Seine Stimme klingt wütend und sein Tonfall lässt zu wünschen übrig, während sich mein Magen schmerzlich zusammenzieht. Was sagt er da? Klage am Hals?
Ich überlege krampfhaft, worauf er hinaus will. Was ist denn passiert? Und wieso sollte er wegen mir verklagt werden?
"Was meinst du damit? Ich habe doch alles genauso gemacht, wie Christian es sich gewünscht hat", erkläre ich mit ruhiger Stimme.Bestimmt handelt es sich um ein Missverständnis.
"Genauso gemacht, wie er wollte? Einen Scheiß hast du ... Grace! Du bist mit dem Beitrag einen Monat zu früh dran. Michael ist eigentlich noch in einer Beziehung und dem steht jetzt die Kacke wortwörtlich bis zum Hals."
Ich bekomme Schnappatmungen, setze mich und kann nicht glauben, was er da sagt. Ich soll mich im Datum vertan haben? Nein, das kann doch nicht sein. Doch ich komme überhaupt nicht zu Wort, um mich zu rechtfertigen.
"Nicht nur Christian verklagt uns jetzt, sondern auch noch sein Partner."
Panisch krame ich mein kleines Notizbuch aus meiner Tasche, blättere bis zu der Seite mit den Notizen, die ich bei dem Treffen mit Christian gemacht habe, und spüre, wie mein Herzschlag für einen Moment lang aussetzt.
Nein ... Das darf nicht wahr sein.

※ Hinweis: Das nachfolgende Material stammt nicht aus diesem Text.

Lemma apply_include m round tr :
  asm_ok m → transits m round true tr → round + STATE_LOCK_CLOCK_ROUNDS < 2 ^ 32 →
  ∃ total, AncestorStateManager_apply_state_change m tr Include round
           = Ret (set_map m (moved round Include tr (am_state_map m)) total) ∧
    asm_ok (set_map m (moved round Include tr (am_state_map m)) total).
Proof using.
  intros [Hwf Hlen Htot Hb Hth] [Hmem Hst (info & Hinfo & Hex & _)] Hround.
  unfold AncestorStateManager_apply_state_change.
  pose proof Hmem as Ha%members_spec%Committee_stake_valid. unfold Committee_stake in Ha.
  destruct (Committee_authority _ _) as [a| |]; try done. cbn [mbind M_bind].
  rewrite (proj2 (index_Ret _ _ _) Hinfo). cbn [mbind M_bind].
  destruct (ai_state info) as [|score] eqn:Hs; [done|].
  pose proof (lookup_lt_Some _ _ _ Hinfo) as Hlt.
  assert (tr_authority_id tr ∈ excluded_set (committee m) (am_state_map m)) as Hin.
  { apply excluded_set_elem. split; [done|]. unfold excluded_in. rewrite Hinfo. simpl. by rewrite Hs. }
  assert (set_stake (committee m) (excluded_set (committee m) (am_state_map m)) =
          tr_stake tr + set_stake (committee m) (excluded_set (committee m) (am_state_map m) ∖ {[tr_authority_id tr]})) as Hsum.
  { unfold set_stake. rewrite Hst. rewrite <- weight_insert by set_solver. f_equal.
    apply set_eq. intros x. destruct (decide (x = tr_authority_id tr)); set_solver. }
  destruct (N.leb_spec (tr_stake tr) (am_total_excluded_stake m)) as [Hle|Hgt]; [|lia].
  cbn [expect mbind M_bind]. rewrite int_add_exact by done. cbn [mbind M_bind].
  unfold index_update. rewrite Hinfo. cbn [mbind M_bind]. eexists. split; [done|].
  split; simpl; [done| | |lia|done].
  - unfold moved. by rewrite length_insert.
  - unfold moved. rewrite excluded_set_insert by done. simpl. lia.
Qed.

Lemma apply_exclude m round tr :
  asm_ok m → transits m round false tr → round + STATE_LOCK_CLOCK_ROUNDS < 2 ^ 32 →
  am_total_excluded_stake m + tr_stake tr ≤ am_excluded_nodes_stake_threshold m →
  ∃ total, AncestorStateManager_apply_state_change m tr (Exclude (tr_score tr)) round
           = Ret (set_map m (moved round (Exclude (tr_score tr)) tr (am_state_map m)) total) ∧
    asm_ok (set_map m (moved round (Exclude (tr_score tr)) tr (am_state_map m)) total).
Proof using.
  intros [Hwf Hlen Htot Hb Hth] [Hmem Hst (info & Hinfo & Hex & _)] Hround Hfits.
  unfold AncestorStateManager_apply_state_change.
  pose proof Hmem as Ha%members_spec%Committee_stake_valid. unfold Committee_stake in Ha.
  destruct (Committee_authority _ _) as [a| |]; try done. cbn [mbind M_bind].
  rewrite (proj2 (index_Ret _ _ _) Hinfo). cbn [mbind M_bind].
  destruct (ai_state info) as [|score] eqn:Hs; [|done].
  pose proof (lookup_lt_Some _ _ _ Hinfo) as Hlt. pose proof (wf_total_u64 _ Hwf).
  rewrite (int_add_exact 64) by lia. cbn [mbind M_bind]. rewrite (int_add_exact 32) by done. cbn [mbind M_bind].
  unfold index_update. rewrite Hinfo. cbn [mbind M_bind]. eexists. split; [done|].
  split; simpl; [done| | |lia|done].
  - unfold moved. by rewrite length_insert.
  - unfold moved. rewrite excluded_set_insert by done. simpl. unfold set_stake in *. rewrite weight_insert; [lia|].
    rewrite excluded_set_elem. intros [_ Hx]. unfold excluded_in in Hx. rewrite Hinfo in Hx. simpl in Hx. by rewrite Hs in Hx.
Qed.

(** ** The transitions that are applied *)

Lemma transits_moved m round excluded state total tr tr' :
  transits m round excluded tr → tr_authority_id tr' ≠ tr_authority_id tr →
  transits (set_map m (moved round state tr' (am_state_map m)) total) round excluded tr.
Proof using.
  intros [H1 H2 (info & H3 & H4)] Hne. split; [done|done|]. exists info. split; [|done]. simpl. unfold moved.
  rewrite list_lookup_insert_ne; [done|]. intros Heq. by apply Hne, N2Nat.inj.
Qed.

Offensichtlich ist mir beim Übertragen des Termins auf mein Laptop doch tatsächlich ein Fehler unterlaufen. Aber das kann doch nicht sein ... Was meine Arbeit angeht, bin ich unglaublich gewissenhaft und korrekt. Wie konnte das nur passieren? Und vor allem, wie konnte mir so etwas passieren?
Mir wird übel, meine Atmung wird schwer und mein ganzer Körper zittert. Ich muss es unbedingt wiedergutmachen. Wenn ich nur wüsste, wie ...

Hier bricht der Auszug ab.